La Corte d'appello avrebbe dovuto, quindi, in concreto accertare se l'Assessorato avesse o non avesse provato la “causa non imputabile” di cui all'articolo 1218 c.c., a nulla rilevando che l'attrice non avesse provato la negligenza dell'Ospedale.

Era, infatti, onere della Struttura sanitaria allegare e dimostrare, ai sensi dell'art. 1218 c.c., di aver tenuto una condotta irreprensibile sul piano della diligenza.

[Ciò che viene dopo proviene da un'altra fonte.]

(** [l] replays [newest]: its URLs are the web's, each canonical form once, at
    its newest time, oldest first. *)
Record replays (newest : list (string * Z)) (l : list (string * Z)) : Prop := {
  re_sorted : StronglySorted not_later l;
  re_once : NoDup (map (fun v => canonicalUrl v.1) l);
  re_sound : forall v, v ∈ l -> v ∈ newest /\ isSyncableUrl v.1 = true /\
    forall v', v' ∈ newest -> isSyncableUrl v'.1 = true -> canonicalUrl v'.1 = canonicalUrl v.1 -> v'.2 <= v.2;
  re_complete : forall v, v ∈ newest -> isSyncableUrl v.1 = true -> exists v', v' ∈ l /\ canonicalUrl v'.1 = canonicalUrl v.1;
}.

Lemma replay_order_replays newest : replays newest (replay_order newest).
Proof.
  unfold replay_order. pose proof (foldl_merges newest) as [Hw Hs Hc]. set (m := foldl merge_visit [] newest) in *.
  assert (forall v, v ∈ jm_values m <-> jm_get m (canonicalUrl v.1) = Some v) as Hin.
  { intros v. unfold jm_values. rewrite list_elem_of_fmap. split.
    - intros ([key v'] & -> & Hkv). cbn. apply jm_get_elem in Hkv; [|done]. pose proof (Hs _ _ Hkv) as (_ & _ & <- & _). done.
    - intros Hg%jm_get_Some_elem. by exists (canonicalUrl v.1, v). }
  split.
  - apply sort_by_time_sorted.
  - rewrite sort_by_time_perm. unfold jm_values, jm_wf, jm_keys in *. rewrite <- list_fmap_compose.
    rewrite (list_fmap_ext _ fst m); [done|]. intros i [key v] Hi. cbn.
    assert (jm_get m key = Some v) as Hg by (apply jm_get_elem; [done|by eapply list_elem_of_lookup_2]).
    by pose proof (Hs _ _ Hg) as (_ & _ & -> & _).
  - intros v Hv. rewrite sort_by_time_perm, Hin in Hv. destruct (Hs _ _ Hv) as (H1 & H2 & _ & H4). by split_and!.
  - intros v Hv Hsy. destruct (Hc v Hv Hsy) as [v' Hv']. exists v'. pose proof (Hs _ _ Hv') as (_ & _ & H3 & _). split; [|done].
    rewrite sort_by_time_perm, Hin. by rewrite H3.
Qed.
End order.

(** ** The run *)

Section run.
Context {Srv App : Type} `{Env : EngineEnv Srv App} `{HB : HistoryBrowser App} `{RA : ReplayApp App} `{UrlParser}.
(** The browser remembers what it was asked to add, and knows [known] URLs,
    or cannot say; [V]: what stays true throughout. *)
Context (asked : App -> list string) (known : string -> bool) (V : DB * App -> Prop) (shouldStop : Sync Srv App bool).

Record browser_replays : Prop := {
  br_looks : forall u x, V x -> let '(r, x') := history_getVisits u x in V x' /\ asked x'.2 = asked x.2 /\
    match r with inr visits => Nat.ltb 0 (length visits) = known u | inl _ => known u = true end;
  br_adds : forall u x, V x -> let '(_, x') := history_addUrl u x in V x' /\ asked x'.2 = asked x.2 ++ [u];
  br_state : forall st s a, V (s, a) -> V (s, replay_set st a) /\ asked (replay_set st a) = asked a;
  br_stop : forall w, V (w_db w, w_app w) -> exists stop, shouldStop w = (inr stop, w);
}.
Hypothesis Hbr : browser_replays.
(* ===== verification/HistorySyncExample.v ===== *)
(** * Two devices

    A peer's visit and a chunk of its import arrive at a device that knows one
    of the URLs; the theorems of the history files are instantiated here. *)

From S2P Require Import Prelude JsMap Types Util Json Scheduling Dates Storage StorageFacts Crypto CryptoFacts Engine EngineDownload RestorePoints History HistoryEnumFacts HistoryPagingFacts HistoryUploadFacts HistoryBulkFacts HistoryReplay HistoryReplayFacts HistoryEchoFacts HistorySync HistorySyncFacts.

Open Scope Z_scope.
Open Scope js_scope.

#[local] Existing Instances toy_crypto toy_laws example_url_parser default_sizes.
#[local] Instance marking_codec : Deflate := {|
  supportsDeflateRaw := true;
  deflateRaw b := 0 :: b;
  inflateRaw b := match b with 0 :: b => Some b | _ => None end;
|}.
#[local] Instance marking_laws : DeflateLaws.
Proof. split; [done|]. intros b Hb. constructor; [unfold is_byte; lia|done]. Qed.
#[local] Instance iso_dates : DatePlatform := {| parse_other _ := None |}.

#[local] Instance quiet_engine {App} : EngineEnv unit App := {|
  env_crypto := toy_crypto;
  env_uuid n := "u" +:+ json_num (Z.of_nat n);
  env_nonce n := [7];
  env_now n := 1000 + Z.of_nat n;
  env_iso n := "now";
  uploadOperations srv ops := (inl NetworkError, srv);
  downloadChanges srv c := (inl NetworkError, srv);
  fetchSnapshot srv := (inl NetworkError, srv);
  appliers t := None;
  batchAppliers t := None;
  preSnapshotHooks := [];
|}.

(** ** The application's state *)

Record Desk := mkDesk {
  dk_visits : list (string * list VisitItem);
  dk_asked : list string;
  dk_replay : ReplayState;
  dk_capture : CaptureState;
}.

#[local] Instance desk_browser : HistoryBrowser Desk := {|
  history_search _ _ _ x := (inr [], x);
  history_getVisits url x := (inr (default [] (jm_get (dk_visits x.2) url)), x);
  history_addUrl url x := (inr tt, (x.1, mkDesk (dk_visits x.2) (dk_asked x.2 ++ [url]) (dk_replay x.2) (dk_capture x.2)));
|}.
#[local] Instance desk_replay : ReplayApp Desk := {|
  replay_get := dk_replay;
  replay_set st a := mkDesk (dk_visits a) (dk_asked a) st (dk_capture a);
  replay_get_set s a := eq_refl;
|}.
#[local] Instance desk_capture : CaptureApp Desk := {|
  capture_get := dk_capture;
  capture_set st a := mkDesk (dk_visits a) (dk_asked a) (dk_replay a) st;
|}.
#[local] Instance desk_settings : SettingsApi sync_error (DB * Desk) := {|
  fetchSettings _ x := (inr (mkSettings None (Some true) None None None None (Some "30d") None None), x);
|}.

Definition known_visits : list (string * list VisitItem) := [("https://known.example/", [mkVisitItem (Some 5) None])].
Definition desk_dev : DeviceRecord :=
  mkDevice "" "me" "" "" "" "" "" "AAAA" 1 None (Some 0) (Some 100) None None None None None None None None.
Definition desk0 : World unit Desk :=
  mkWorld (set_device (Some desk_dev) emptyDB)
    (mkDesk known_visits [] (mkReplay [] 0) (mkCapture true true 1 emptyQueue)) tt [] 0 0 0 [] [] [].

(** ** A batch from a peer *)

Definition peer_sdek : bytes := default [] (deriveSdek "AAAA" 1).
Definition peer_segment : list CollectedGroup :=
  [mkCollectedGroup "https://old.example/" (Some "Old") [10; 30]; mkCollectedGroup "https://known.example/" None [20]].
Definition peer_chunk : LocalOperation :=
  let ids := deterministicBulkIds (Srv := unit) (App := Desk) "peer" 0 0 in
  mkLocalOperation ids.1 1 1 OtHistoryVisit ids.2 OpBulkImport 1
    (container_jsval true 3 [encryptBytesWithSdek None [7] (segment_plain peer_segment) peer_sdek 1
       (buildOperationAad "historyVisit" ids.2 "bulkImport")])
    (Some 3) (count_hours [10; 30; 20] []).

Lemma peer_chunk_for : chunk_for (Srv := unit) (App := Desk) "peer" 0 1 peer_sdek 0 [peer_segment] peer_chunk.
Proof.
  split.
  - unfold peer_chunk. cbn [operationId objectId]. by destruct (deterministicBulkIds _ _ _).
  - done.
  - reflexivity.
  - eexists. split; [reflexivity|]. split; vm_compute; reflexivity.
  - eexists. split; [reflexivity|]. constructor; [|constructor]. by exists 0%nat.
Qed.

Definition single_visit (url at_ : string) : jsval := JObj [("url", JStr url); ("visitedAt", JStr at_)].
Definition peer_op (device object : string) (ot : OperationType) (payload : jsval) : OperationOut * jsval :=
  (mkOperationOut "o" device 1 1 OtHistoryVisit object ot 1 JNull 1 "now", payload).

Definition arriving : list (OperationOut * jsval) :=
  let chunk := json_strip (payload peer_chunk) in
  [peer_op "peer" "v" OpVisit (single_visit "https://new.example/" "1970-01-01T00:00:00.015Z");
   peer_op "me" "w" OpVisit (single_visit "https://own.example/" "1970-01-01T00:00:00.016Z");
   peer_op "peer" (objectId peer_chunk) OpBulkImport chunk;
   peer_op "forger" "another" OpBulkImport chunk].

(** The peer's two URLs this browser does not know, the older one first. *)
Example arriving_run : let '(r, w) := HistorySync.applyRemoteBatch arriving desk0 in
  r = inr tt /\ dk_asked (w_app w) = ["https://new.example/"; "https://old.example/"].
Proof. vm_compute. split; reflexivity. Qed.

Definition desk_known (url : string) : bool := Nat.ltb 0 (length (default [] (jm_get known_visits url))).
Definition desk_valid (x : DB * Desk) : Prop :=
  dk_visits x.2 = known_visits /\ exists d, db_device x.1 = Some d /\ is_me "me" "AAAA" d.

Lemma desk_nonces (n : nat) : Forall is_byte (env_nonce (EngineEnv := quiet_engine (App := Desk)) n).
Proof. constructor; [unfold is_byte; lia|constructor]. Qed.

Lemma desk_ready : peer_ready (Srv := unit) "me" "AAAA" dk_asked desk_known desk_valid.
Proof.
  split.
  - split.
    + intros u x [Hv Hd]. cbn. split; [done|]. split; [done|]. unfold desk_known. by rewrite Hv.
    + intros u x [Hv Hd]. done.
    + intros st s a [Hv Hd]. done.
    + intros w [Hv (d & Hd & _)]. exists false. unfold device_gone, bind, getDeviceM, db_read. cbn in Hd. by rewrite Hd.
  - intros s a [_ Hd]. exact Hd.
  - intros d now s a [Hv (d' & Hd' & Hm)] Hd. split; [exact Hv|]. cbn in *. rewrite Hd in Hd'. injection Hd' as <-. by eexists.
  - intros b x [Hv Hd]. done.
Qed.

Definition arriving_visits : list (list (string * option Z)) :=
  [[("https://new.example/", Some 15)];
   [("https://old.example/", Some 10); ("https://old.example/", Some 30); ("https://known.example/", Some 20)];
   []].

Lemma holds_chunk op : out_operationType op = OpBulkImport ->
  holds (Srv := unit) (App := Desk) "AAAA" (op, json_strip (payload peer_chunk))
    (if decide (objectId peer_chunk = out_objectId op) then segment_visits [peer_segment] else []).
Proof.
  intros Hop. eapply (holds_bulk "AAAA" op _ "peer" 0 1 peer_sdek 0 [peer_segment] peer_chunk Hop).
  - vm_compute. reflexivity.
  - exact peer_chunk_for.
  - unfold MAX_SAFE. cbn. lia.
  - vm_compute. discriminate.
  - repeat constructor; unfold MAX_SAFE; cbn; lia.
  - vm_compute. reflexivity.
Qed.

Lemma arriving_holds : Forall2 (holds (Srv := unit) (App := Desk) "AAAA")
  (List.filter (fun item => negb (String.eqb (out_deviceId item.1) "me")) arriving) arriving_visits.
Proof.
  unfold arriving, arriving_visits. cbn [List.filter peer_op fst out_deviceId String.eqb Ascii.eqb Bool.eqb negb].
  apply List.Forall2_cons; [|apply List.Forall2_cons; [|apply List.Forall2_cons; [|apply List.Forall2_nil]]].
  - replace [("https://new.example/", Some 15)] with (payload_visits (single_visit "https://new.example/" "1970-01-01T00:00:00.015Z"))
      by (vm_compute; reflexivity). apply holds_visit. reflexivity.
  - pose proof (holds_chunk (nth 2 arriving (peer_op "" "" OpVisit JNull)).1 eq_refl) as H.
    rewrite decide_True in H by reflexivity. exact H.
  - pose proof (holds_chunk (nth 3 arriving (peer_op "" "" OpVisit JNull)).1 eq_refl) as H.
    rewrite decide_False in H by (vm_compute; discriminate). exact H.
Qed.


(** ** A replay and its echo

    The call starts at 100, the browser stamps the visit at 103, the call
    returns, the user visits another page and later this one, and only then
    the echo arrives. *)

Definition echo_trace : list visit_event :=
  [NoEvent; NoEvent; NoEvent; NoEvent; UserVisit "https://b.example/" 150 false; UserVisit "https://a.example/" 400 false;
   Echo "https://a.example/" 103 true].

Lemma step_user st fl due now url t : Forall (fun w => in_echo_window t w = false) (windows_at st (canonicalUrl url)) ->
  echo_step (mkEcho st fl due now) (UserVisit url t false) (mkEcho st fl due now).
Proof. intros Hw. pose proof (es_user st fl due now url t Hw) as Hs. by rewrite consume_user in Hs. Qed.

Lemma step_event st st' b fl d due now url : canonicalUrl url = du_key d -> consumeReplayEcho url (Some (du_time d)) st = (b, st') ->
  echo_step (mkEcho st fl (d :: due) now) (Echo url (du_time d) b) (mkEcho st' fl due now).
Proof. intros Hu E. pose proof (es_event st fl [] d due now url ltac:(constructor) Hu) as Hs. by rewrite E in Hs. Qed.

Lemma echo_trace_runs : exists x, echo_run (mkEcho (mkReplay [] 0) None [] 100) echo_trace x.
Proof.
  eexists. unfold echo_trace.
  eapply er_cons; [apply (es_call _ _ _ "https://a.example/")|].
  eapply er_cons; [apply (es_tick _ _ _ 100 103); lia|].
  eapply er_cons; [apply es_stamp|].
  eapply er_cons; [apply es_return|].
  eapply er_cons; [apply step_user; apply (bool_decide_unpack _); vm_compute; exact I|].
  eapply er_cons; [apply step_user; apply (bool_decide_unpack _); vm_compute; exact I|].
  eapply er_cons; [|apply er_nil].
  eapply (step_event _ _ true _ (mkDue "https://a.example/" 103 100)); reflexivity.
Qed.


(** ** Live capture *)

Definition desk_events : list QueuedVisitEvent :=
  [mkVisitEvent "https://a.example/" (Some "A") 99; mkVisitEvent "https://b.example/" None 100; mkVisitEvent "https://a.example/" None 7200000].

Lemma flushVisitEvents_exact_witness :
  exists w' ops createdAt, flushVisitEvents desk_events desk0 = (inr tt, w') /\
    Forall2 (visit_upload (Srv := unit) (App := Desk) desk_dev) (fresh_events desk_dev desk_events) ops /\
    pending_operations (w_db w') = foldl (fun m op => put_queued createdAt op m) (pending_operations (w_db desk0)) ops /\
    forall item view cutoffMs gs g t, item ∈ fresh_events desk_dev desk_events -> covers view cutoffMs 100 gs -> g ∈ gs -> t ∈ cg_times g ->
      t < qv_visitTime item.
Proof.
  apply (flushVisitEvents_exact desk_events desk0 desk_dev 100 peer_sdek); [reflexivity|reflexivity|vm_compute; reflexivity|apply empty_cache_ok|done|].
  intros item Hi. apply list_elem_of_In in Hi. cbn in Hi. destruct Hi as [<-|[<-|[]]]; vm_compute; eexists; reflexivity.
Defined.
(* ===== verification/TabsFlushFacts.v ===== *)
(** * The flush's prefetch is invisible

    Staging a burst from what one prefetch read gives the same operations, and
    leaves the same state, as staging it with live reads throughout. *)

From S2P Require Import Prelude JsMap Types Util Json Scheduling Storage StorageFacts Conflict Crypto Engine EngineKeeps Tabs TabsCapture TabsCoalesceFacts.

Open Scope Z_scope.
Open Scope js_scope.

Section prefetch.
Context {Br : Type} `{Env : TabEnv Br}.
Abbreviation State := (TbState (Br := Br)).

(** ** Caches that agree with the database *)

Definition cached_types : list ObjectType := [TAB_TYPE; WINDOW_TYPE; GROUP_TYPE].

(** [staged]: the values this flush has staged; anything else in the overlay
    is what the database holds. *)
Record coherent (db : DB) (staged : string -> option jsval) (c : TabFlushCaches) : Prop := {
  co_cache : forall t id o, t ∈ cached_types -> jm_get (cache_of t c) id = Some o ->
    om_objectId <$> getMappingByLocalId t id db = Some o;
  co_wf : forall t, t ∈ cached_types -> jm_wf (cache_of t c);
  co_staged : forall key v, staged key = Some v -> jm_get (fc_overlay c) key = Some v;
  co_stored : forall o f v, staged (overlayKey o f) = None -> jm_get (fc_overlay c) (overlayKey o f) = Some v -> v = field_value o f db;
}.

(** Run from two coherent caches, it does the same. *)
Definition steady {A} (m : Fl (Br := Br) A) : Prop := forall (s : State) c1 c2 staged,
  coherent s.1 staged c1 -> coherent s.1 staged c2 ->
  let '(r1, (s1, d1)) := m (s, c1) in
  let '(r2, (s2, d2)) := m (s, c2) in
  r1 = r2 /\ s1 = s2 /\ exists staged', coherent s1.1 staged' d1 /\ coherent s1.1 staged' d2.

Lemma steady_ret {A} (a : A) : steady (ret a).
Proof. intros s c1 c2 staged H1 H2. cbn. eauto 6. Qed.
Lemma steady_lift {A} (r : sync_error + A) : steady (lift_result r).
Proof. intros s c1 c2 staged H1 H2. cbn. eauto 6. Qed.

Lemma steady_bind {A B} (m : Fl A) (f : A -> Fl B) : steady m -> (forall a, steady (f a)) -> steady (bind m f).
Proof.
  intros Hm Hf s c1 c2 staged H1 H2. specialize (Hm s c1 c2 staged H1 H2). unfold bind.
  destruct (m (s, c1)) as [r1 [s1 d1]], (m (s, c2)) as [r2 [s2 d2]]. destruct Hm as (-> & -> & staged' & H1' & H2').
  destruct r2 as [e|a]; [eauto 6|]. exact (Hf a s2 d1 d2 staged' H1' H2').
Qed.

Lemma steady_try {A} (m : Fl A) h : steady m -> (forall e, steady (h e)) -> steady (try_catch m h).
Proof.
  intros Hm Hh s c1 c2 staged H1 H2. specialize (Hm s c1 c2 staged H1 H2). unfold try_catch.
  destruct (m (s, c1)) as [r1 [s1 d1]], (m (s, c2)) as [r2 [s2 d2]]. destruct Hm as (-> & -> & staged' & H1' & H2').
  destruct r2 as [e|a]; [|eauto 6]. exact (Hh e s2 d1 d2 staged' H1' H2').
Qed.

(** What leaves mappings and field states alone. *)
Lemma coherent_db db db' staged c : object_mappings db' = object_mappings db -> field_state db' = field_state db ->
  coherent db staged c -> coherent db' staged c.
Proof.
  intros Hm Hf [H1 H2 H3 H4]. split; [|done..|].
  - intros t id o Ht Hg. unfold getMappingByLocalId. rewrite Hm. by apply H1.
  - intros o f v Hs Hg. unfold field_value, getFieldState. rewrite Hf. by apply H4.
Qed.

Lemma steady_tb {A} (m : Tb (Br := Br) A) : (forall s, object_mappings (m s).2.1 = object_mappings s.1 /\ field_state (m s).2.1 = field_state s.1) ->
  steady (tb m).
Proof.
  intros Hm s c1 c2 staged H1 H2. unfold tb. cbn. destruct (Hm s) as [Hom Hfs]. destruct (m s) as [r x]. cbn in *.
  split_and!; [done..|]. exists staged. split; by apply (coherent_db s.1).
Qed.

(** ** Lookups *)

Lemma coherent_hit db staged c t id : t ∈ cached_types -> coherent db staged c ->
  match nonempty (jm_get (cache_of t c) id) with
  | Some o => om_objectId <$> getMappingByLocalId t id db = Some o /\ o <> ""
  | None => True
  end.
Proof.
  intros Ht Hc. destruct (jm_get (cache_of t c) id) as [o|] eqn:Hg; [|done]. cbn. destruct (String.eqb_spec o ""); [done|].
  split; [by eapply co_cache|done].
Qed.

Lemma cached_types_inv t : t ∈ cached_types -> t = TAB_TYPE \/ t = WINDOW_TYPE \/ t = GROUP_TYPE.
Proof. unfold cached_types. rewrite !elem_of_cons, elem_of_nil. tauto. Qed.

Lemma cache_of_set t u m c : t ∈ cached_types -> u ∈ cached_types ->
  cache_of u (set_cache t m c) = if decide (t = u) then m else cache_of u c.
Proof.
  intros Ht Hu. apply cached_types_inv in Ht as [-> |[-> | ->]], Hu as [-> |[-> | ->]]; done.
Qed.
Lemma overlay_set_cache t m c : fc_overlay (set_cache t m c) = fc_overlay c.
Proof. by destruct t. Qed.

(** Caching what the database has. *)
Lemma coherent_cache db staged c t id o : t ∈ cached_types -> om_objectId <$> getMappingByLocalId t id db = Some o ->
  coherent db staged c -> coherent db staged (set_cache t (jm_set (cache_of t c) id o) c).
Proof.
  intros Ht Ho [H1 H2 H3 H4]. split; rewrite ?overlay_set_cache; [|..|done|done].
  - intros u i o' Hu. rewrite cache_of_set by done. case_decide as E; [subst u|by apply H1].
    rewrite jm_get_set. case_decide; [intros [= <-]; by subst|by apply H1].
  - intros u Hu. rewrite cache_of_set by done. case_decide; [apply jm_set_wf|]; by apply H2.
Qed.

Lemma steady_lookup t id : t ∈ cached_types -> steady (cachedLookupObjectId t id).
Proof.
  intros Ht s c1 c2 staged H1 H2.
  assert (forall c, coherent s.1 staged c -> exists d, cachedLookupObjectId t id (s, c) =
    (inr (nonempty (om_objectId <$> getMappingByLocalId t id s.1)), (s, d)) /\ coherent s.1 staged d) as Hone.
  { intros c Hc. pose proof (coherent_hit _ _ _ t id Ht Hc) as Hhit. unfold cachedLookupObjectId, bind, caches. cbn [snd].
    destruct (nonempty (jm_get (cache_of t c) id)) as [o|].
    - destruct Hhit as [Ho Hne]. exists c. rewrite Ho. cbn. assert (String.eqb o "" = false) as -> by by apply String.eqb_neq. done.
    - unfold tb, lookupObjectId. cbn [fst snd]. destruct (nonempty (om_objectId <$> getMappingByLocalId t id s.1)) as [o|] eqn:Ho; [|by exists c].
      eexists. split; [done|]. cbn. apply coherent_cache; [done| |done].
      destruct (om_objectId <$> _) as [o'|] eqn:E; [|done]. cbn in Ho. destruct (String.eqb o' ""); congruence. }
  destruct (Hone c1 H1) as (d1 & -> & Hd1), (Hone c2 H2) as (d2 & -> & Hd2). eauto 6.
Qed.

(** Overlay entries survive what changes mappings only. *)
Lemma coherent_put db r staged c t id : t ∈ cached_types -> om_key r = mappingKey t id ->
  getMappingByLocalId t id db = None -> coherent db staged c ->
  coherent (putMapping r db) staged (set_cache t (jm_set (cache_of t c) id (om_objectId r)) c).
Proof.
  intros Ht Hk Hn [H1 H2 H3 H4]. split; rewrite ?overlay_set_cache; [|..|done|done].
  - intros u i o Hu. rewrite cache_of_set by done. unfold getMappingByLocalId. cbn. unfold put_mapping. rewrite Hk.
    case_decide as E.
    + subst u. rewrite jm_get_set. case_decide as Ei; [subst i; rewrite lookup_insert_eq; by intros [= <-]|].
      intros Hg. rewrite lookup_insert_ne; [by apply H1|]. intros K. by apply mappingKey_inj in K.
    + intros Hg. rewrite lookup_insert_ne; [by apply H1|]. intros K. by apply mappingKey_type_inj in K.
  - intros u Hu. rewrite cache_of_set by done. case_decide; [apply jm_set_wf|]; by apply H2.
Qed.

Lemma steady_getOrCreate t id : t ∈ cached_types -> steady (cachedGetOrCreateObjectId t id).
Proof.
  intros Ht s c1 c2 staged H1 H2.
  assert (forall c, coherent s.1 staged c -> exists d, cachedGetOrCreateObjectId t id (s, c) =
    (let '(r, s') := getOrCreate t id s in (r, (s', d))) /\ coherent (getOrCreate t id s).2.1 staged d) as Hone.
  { intros c Hc. pose proof (coherent_hit _ _ _ t id Ht Hc) as Hhit. unfold cachedGetOrCreateObjectId, bind, caches. cbn [snd].
    unfold getOrCreate, getOrCreateObjectId, bind. 
    destruct (nonempty (jm_get (cache_of t c) id)) as [o|].
    - destruct Hhit as [Ho Hne]. exists c. destruct (getMappingByLocalId t id s.1) as [r|]; [|done]. cbn in *. by simplify_eq.
    - unfold tb, bind. cbn [fst snd]. destruct (getMappingByLocalId t id s.1) as [r|] eqn:Ho.
      + eexists. split; [done|]. cbn. apply coherent_cache; [done|by rewrite Ho|done].
      + eexists. split; [done|]. cbn. by apply (coherent_put s.1 (mkMapping (mappingKey t id) t id _)). }
  destruct (Hone c1 H1) as (d1 & -> & Hd1), (Hone c2 H2) as (d2 & -> & Hd2).
  destruct (getOrCreate t id s) as [r s']. cbn in *. eauto 6.
Qed.

Lemma steady_forget t id : t ∈ cached_types -> steady (cachedForgetMapping t id).
Proof.
  intros Ht s c1 c2 staged H1 H2. cbn. split_and!; [done..|]. exists staged.
  assert (forall c, coherent s.1 staged c -> coherent (deleteMappingByLocalId t id s.1) staged (set_cache t (jm_delete (cache_of t c) id) c)) as Hone; [|auto].
  intros c [K1 K2 K3 K4]. split; rewrite ?overlay_set_cache; [|..|done|done].
  - intros u i o Hu. rewrite cache_of_set by done. unfold getMappingByLocalId. cbn. case_decide as E.
    + subst u. rewrite jm_get_delete by by apply K2. case_decide as Ei; [done|]. intros Hg.
      rewrite lookup_delete_ne; [by apply K1|]. intros K. by apply mappingKey_inj in K.
    + intros Hg. rewrite lookup_delete_ne; [by apply K1|]. intros K. by apply mappingKey_type_inj in K.
  - intros u Hu. rewrite cache_of_set by done. case_decide; [apply jm_delete_wf|]; by apply K2.
Qed.

(** ** The overlay *)

Lemma field_value_key o f o' f' db : overlayKey o f = overlayKey o' f' -> field_value o f db = field_value o' f' db.
Proof. unfold overlayKey, field_value, getFieldState, fieldStateKey. by intros ->. Qed.

Lemma cache_of_overlay t m c : cache_of t (set_overlay m c) = cache_of t c.
Proof. by destruct t. Qed.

La pronuncia in esame rappresenta una conferma – del più recente filone giurisprudenziale che - in ripensamento delle regole probatorie sancite dalla sentenza della Cassazione n. 577/2008 – è, infine, culminato nelle pronunce di San Martino della Corte di Cassazione dell'11 novembre 2019 (Cass. civ., n. 28992/2019), ai sensi delle quali, in tema di responsabilità contrattuale della Struttura sanitaria, incombe sul paziente che agisce per il risarcimento del danno l'onere di provare il nesso di causalità tra l'aggravamento della patologia (o l'insorgenza di una nuova malattia) e l'azione o l'omissione dei sanitari; mentre, ove il danneggiato abbia assolto a tale onere, spetta alla Struttura dimostrare o l'adempimento o l'impossibilità della prestazione derivante da causa non imputabile, provando che l'inesatto adempimento è stato determinato da un impedimento imprevedibile ed inevitabile con l'ordinaria diligenza.